[Saved entries]
Start of Block
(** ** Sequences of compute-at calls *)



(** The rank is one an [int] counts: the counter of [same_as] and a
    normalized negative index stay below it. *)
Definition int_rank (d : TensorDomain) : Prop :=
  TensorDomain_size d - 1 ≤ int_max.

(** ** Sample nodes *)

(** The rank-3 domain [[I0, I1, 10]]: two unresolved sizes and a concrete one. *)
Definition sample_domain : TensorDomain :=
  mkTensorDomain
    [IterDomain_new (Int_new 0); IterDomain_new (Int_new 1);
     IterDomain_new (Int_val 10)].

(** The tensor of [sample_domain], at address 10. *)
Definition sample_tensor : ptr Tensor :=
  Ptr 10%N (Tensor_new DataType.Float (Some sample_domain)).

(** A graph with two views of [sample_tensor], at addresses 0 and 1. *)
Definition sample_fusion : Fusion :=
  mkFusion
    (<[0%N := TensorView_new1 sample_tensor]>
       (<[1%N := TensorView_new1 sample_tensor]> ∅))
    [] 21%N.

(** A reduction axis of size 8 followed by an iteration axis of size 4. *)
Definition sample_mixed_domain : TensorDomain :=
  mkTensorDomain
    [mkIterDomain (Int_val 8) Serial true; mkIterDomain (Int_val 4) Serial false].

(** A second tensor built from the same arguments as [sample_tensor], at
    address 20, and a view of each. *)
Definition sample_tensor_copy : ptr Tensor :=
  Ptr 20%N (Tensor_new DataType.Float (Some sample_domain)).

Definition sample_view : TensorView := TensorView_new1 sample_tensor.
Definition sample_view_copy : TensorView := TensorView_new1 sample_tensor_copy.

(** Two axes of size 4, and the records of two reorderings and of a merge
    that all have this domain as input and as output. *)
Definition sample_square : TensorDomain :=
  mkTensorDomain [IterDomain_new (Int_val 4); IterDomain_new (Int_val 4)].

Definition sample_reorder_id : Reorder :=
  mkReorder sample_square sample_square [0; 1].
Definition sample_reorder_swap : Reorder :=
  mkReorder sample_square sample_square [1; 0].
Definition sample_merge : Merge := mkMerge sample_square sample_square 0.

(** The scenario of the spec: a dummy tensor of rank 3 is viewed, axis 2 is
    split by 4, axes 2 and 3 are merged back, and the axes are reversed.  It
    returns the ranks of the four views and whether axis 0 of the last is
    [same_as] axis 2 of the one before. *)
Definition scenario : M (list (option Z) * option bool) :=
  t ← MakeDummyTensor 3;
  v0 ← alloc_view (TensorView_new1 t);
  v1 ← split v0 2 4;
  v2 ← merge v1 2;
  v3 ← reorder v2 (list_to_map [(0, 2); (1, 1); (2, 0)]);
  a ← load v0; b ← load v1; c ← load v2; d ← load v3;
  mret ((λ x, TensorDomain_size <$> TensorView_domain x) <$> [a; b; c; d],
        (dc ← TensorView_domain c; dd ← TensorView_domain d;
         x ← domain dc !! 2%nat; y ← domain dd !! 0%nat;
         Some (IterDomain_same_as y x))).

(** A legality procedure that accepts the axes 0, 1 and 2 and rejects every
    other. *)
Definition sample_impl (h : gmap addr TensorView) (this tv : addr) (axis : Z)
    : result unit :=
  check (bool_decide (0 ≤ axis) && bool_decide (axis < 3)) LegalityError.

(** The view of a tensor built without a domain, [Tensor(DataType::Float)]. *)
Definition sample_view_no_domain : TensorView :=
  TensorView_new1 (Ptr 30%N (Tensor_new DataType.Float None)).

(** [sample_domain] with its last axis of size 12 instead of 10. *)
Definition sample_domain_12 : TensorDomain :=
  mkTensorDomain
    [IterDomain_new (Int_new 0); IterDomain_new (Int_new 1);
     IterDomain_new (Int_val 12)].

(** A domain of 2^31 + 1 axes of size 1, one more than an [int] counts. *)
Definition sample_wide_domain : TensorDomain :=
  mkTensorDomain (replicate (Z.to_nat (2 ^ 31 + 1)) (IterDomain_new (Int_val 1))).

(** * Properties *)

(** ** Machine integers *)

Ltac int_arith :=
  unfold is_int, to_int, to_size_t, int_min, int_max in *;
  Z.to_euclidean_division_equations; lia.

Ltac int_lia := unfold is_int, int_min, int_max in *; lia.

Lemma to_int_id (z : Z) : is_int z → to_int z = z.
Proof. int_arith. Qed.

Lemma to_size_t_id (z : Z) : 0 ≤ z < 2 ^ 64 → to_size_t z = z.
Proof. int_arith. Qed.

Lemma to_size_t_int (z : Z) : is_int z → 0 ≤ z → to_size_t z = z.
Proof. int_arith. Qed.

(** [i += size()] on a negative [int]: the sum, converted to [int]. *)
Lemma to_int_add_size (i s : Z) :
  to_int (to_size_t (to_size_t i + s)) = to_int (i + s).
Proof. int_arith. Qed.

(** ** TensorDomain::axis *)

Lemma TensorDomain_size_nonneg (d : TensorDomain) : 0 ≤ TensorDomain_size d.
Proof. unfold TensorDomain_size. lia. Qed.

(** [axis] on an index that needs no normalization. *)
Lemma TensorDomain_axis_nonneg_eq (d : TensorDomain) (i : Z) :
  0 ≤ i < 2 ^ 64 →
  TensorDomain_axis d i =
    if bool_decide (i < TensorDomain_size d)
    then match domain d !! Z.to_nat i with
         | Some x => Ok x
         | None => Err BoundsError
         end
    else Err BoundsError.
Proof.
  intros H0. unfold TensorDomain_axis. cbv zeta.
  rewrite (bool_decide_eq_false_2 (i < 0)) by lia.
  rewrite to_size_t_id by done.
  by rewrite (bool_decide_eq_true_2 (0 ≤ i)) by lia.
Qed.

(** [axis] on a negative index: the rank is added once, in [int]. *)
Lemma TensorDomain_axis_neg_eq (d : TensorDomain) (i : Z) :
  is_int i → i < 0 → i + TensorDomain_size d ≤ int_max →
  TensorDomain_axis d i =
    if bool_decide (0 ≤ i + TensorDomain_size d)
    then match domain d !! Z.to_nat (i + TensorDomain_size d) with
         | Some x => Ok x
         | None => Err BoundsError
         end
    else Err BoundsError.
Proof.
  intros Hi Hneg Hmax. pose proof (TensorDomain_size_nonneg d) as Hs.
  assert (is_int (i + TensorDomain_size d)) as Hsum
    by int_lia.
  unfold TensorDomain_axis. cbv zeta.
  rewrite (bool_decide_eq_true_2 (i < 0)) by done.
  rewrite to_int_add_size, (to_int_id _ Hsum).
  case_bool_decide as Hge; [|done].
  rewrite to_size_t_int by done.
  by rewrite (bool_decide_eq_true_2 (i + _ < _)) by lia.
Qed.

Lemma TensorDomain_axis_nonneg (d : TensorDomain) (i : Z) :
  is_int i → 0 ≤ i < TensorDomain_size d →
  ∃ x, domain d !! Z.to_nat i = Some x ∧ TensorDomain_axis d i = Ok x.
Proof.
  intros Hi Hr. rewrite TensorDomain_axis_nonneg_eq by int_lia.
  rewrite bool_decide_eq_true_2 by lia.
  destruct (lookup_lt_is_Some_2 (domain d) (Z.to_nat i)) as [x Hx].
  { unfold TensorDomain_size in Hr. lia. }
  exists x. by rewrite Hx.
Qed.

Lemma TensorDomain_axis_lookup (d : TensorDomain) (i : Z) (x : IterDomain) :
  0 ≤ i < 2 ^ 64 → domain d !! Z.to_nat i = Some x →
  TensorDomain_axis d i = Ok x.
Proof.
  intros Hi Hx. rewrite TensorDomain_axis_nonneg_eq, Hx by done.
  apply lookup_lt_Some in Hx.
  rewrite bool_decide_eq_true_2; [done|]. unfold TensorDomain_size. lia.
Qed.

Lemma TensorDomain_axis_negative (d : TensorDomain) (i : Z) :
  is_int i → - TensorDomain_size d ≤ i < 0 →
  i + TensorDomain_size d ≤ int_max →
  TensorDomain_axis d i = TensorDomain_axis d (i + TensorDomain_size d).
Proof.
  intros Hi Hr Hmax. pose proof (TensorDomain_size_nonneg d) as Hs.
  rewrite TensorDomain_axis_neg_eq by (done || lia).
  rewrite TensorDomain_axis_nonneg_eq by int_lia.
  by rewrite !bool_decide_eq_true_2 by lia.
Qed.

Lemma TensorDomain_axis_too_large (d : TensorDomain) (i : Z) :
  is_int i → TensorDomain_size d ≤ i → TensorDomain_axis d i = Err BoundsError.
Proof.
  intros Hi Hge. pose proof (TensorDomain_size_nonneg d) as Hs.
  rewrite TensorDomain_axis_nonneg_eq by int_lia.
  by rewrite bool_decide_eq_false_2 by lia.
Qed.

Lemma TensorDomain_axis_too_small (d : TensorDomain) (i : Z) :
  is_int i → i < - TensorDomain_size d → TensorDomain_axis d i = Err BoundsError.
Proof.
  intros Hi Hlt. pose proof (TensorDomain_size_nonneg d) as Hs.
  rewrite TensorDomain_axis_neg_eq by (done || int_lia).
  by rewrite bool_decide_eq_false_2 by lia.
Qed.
End of Block
◆ TASK DIRECTIONS
Among the lines of the data, identify those with the word "last". Copy each of them.

◆ WRITTEN SOLUTION
    returns the ranks of the four views and whether axis 0 of the last is
(** [sample_domain] with its last axis of size 12 instead of 10. *)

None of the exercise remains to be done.